I am writing this on behalf of a friend. We have been friends for 20+ years and I feel like I know her and her husband well. My friend has been in what she and everyone considered to be the ideal marriage. She has been married to her high school sweet heart for 25+ years. They have always appeared to be completely in love. Always affectionate, loving, laughing, putting the other first, rarely have conflict, wonderful teenage girls that are all around great kids. Both are attractive, take care of themselves, have successful careers, a beautiful home, great family trips, on and on. In 20 years, I have never heard my friend say one negative word about her spouse. 

About five years ago he seemed to have a 3-6 month period of erratic behavior that included binge drinking (they are both non-drinkers). They worked through it and my friend chalked it up as a mid-life crisis and that it had brought them closer than ever.

Very recently he started working late which included not responding to text or calls in the middle of the night. My friend caught him in a lie and let him know that she was scared that he wasn't being honest with her. He convinced her how much he loved her and would never hurt her; that she was the love of his life and they had everything anyone would ever dream of. Two days later, he up and left. No notice, no explanation. He just said that it was over and for her not to have any contact with him ever. He doesn't want any contact with his three girls and said he was tired of being a husband and father. 

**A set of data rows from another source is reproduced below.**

Lemma insert_sorted_Sorted (k : Key) (l : list Key) :
  Sorted key_le l -> Sorted key_le (insert_sorted k l).
Proof.
  induction l as [|y l IH]; intros Hs; simpl.
  - repeat constructor.
  - destruct (key_leb k y) eqn:E.
    + constructor; [exact Hs | constructor; exact E].
    + inversion Hs as [|? ? Hl Hhd]; subst. constructor.
      * apply IH. exact Hl.
      * apply insert_sorted_HdRel; [apply key_leb_total; exact E | exact Hhd].
Qed.

Lemma sort_keys_Sorted (l : list Key) : Sorted key_le (sort_keys l).
Proof.
  induction l as [|k l IH]; simpl.
  - constructor.
  - apply insert_sorted_Sorted. exact IH.
Qed.

Lemma groupby_keys (by_cols : list Column) (df : DataFrame) :
  map fst (groupby by_cols df) = group_keys by_cols df.
Proof. unfold groupby. rewrite map_map. cbn [fst]. apply map_id. Qed.

Lemma agg_sum_keys (cols : list (Row -> Q)) (groups : list (Key * DataFrame)) :
  map fst (agg_sum cols groups) = map fst groups.
Proof. unfold agg_sum. rewrite map_map. reflexivity. Qed.

Lemma size_keys (groups : list (Key * DataFrame)) :
  map fst (size groups) = map fst groups.
Proof. unfold size. rewrite map_map. reflexivity. Qed.

(** X11. The rows of every grouped table, summed or counted, come in
    ascending key order (each key is at most the next one, tuples compared
    lexicographically and strings by code point), and no key occurs twice. *)
Theorem grouped_tables_keys_ascending :
  forall (by_cols : list Column) (cols : list (Row -> Q)) (df : DataFrame),
    Sorted key_le (map fst (agg_sum cols (groupby by_cols df)))
    /\ NoDup (map fst (agg_sum cols (groupby by_cols df)))
    /\ Sorted key_le (map fst (size (groupby by_cols df)))
    /\ NoDup (map fst (size (groupby by_cols df))).
Proof.
  intros by_cols cols df. rewrite agg_sum_keys, size_keys, groupby_keys.
  assert (Hs : Sorted key_le (group_keys by_cols df))
    by apply sort_keys_Sorted.
  pose proof (group_keys_NoDup by_cols df) as Hn. tauto.
Qed.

She found out pretty quickly that he had moved to a very seedy area of town and was living in a run down condo with someone that appears to be a prostitute. Not stating they are, they just appear to be. She has confirmed they are a couple. His girlfriend is the complete opposite physical profile (from all angles, sizes, ethnicity) of his wife. He is a pretty successful business owner and was willing to give up what appeared to be this ideal life for a seedy, run down apartment with a woman that makes you scratch your head as to why he would be interested. 

My friends says she thought they had a solid sex life and he always talked about how good it was so I don't think it was purely sex related. This only thing I can come up with is that my friend does have a strong personality as well as higher expectations than most for those around her. I don't think at all that her expectations are unreasonable but more aligned with just wanting high standards in her life. She has a great sense of humor, very silly and creative but never believed in alcohol, cussing, smoking. I have never known her to be judgemental...doesn't care about others behaviors just expected a high moral compass for her immediate family. Even as I type that, I just don't think that compass was in any way over the top. I am just digging for a reason he might have done this. 

Can anyone out there remotely explain why someone would walk away so drastically with no apparent warning signals? I am so very sad for my friend and her girls and am trying to support her as best I can. As of now, she is handling it remarkably well and has no interest in fixing it. I think she is just in shock. Any ideas?


----------



## NotEasy (Apr 19, 2015)

Can't guess what he is thinking. I suspect more alcohol or perhaps drugs are involved. I wonder if the reason he didn't return calls is that he was not in the office.


----------



## EleGirl (Dec 3, 2011)

This has nothing to do with whether or not she is flawed. If he had problems with her and the marriage, he should have said something to her, insisted on counseling, etc. The affair is 100% his fault.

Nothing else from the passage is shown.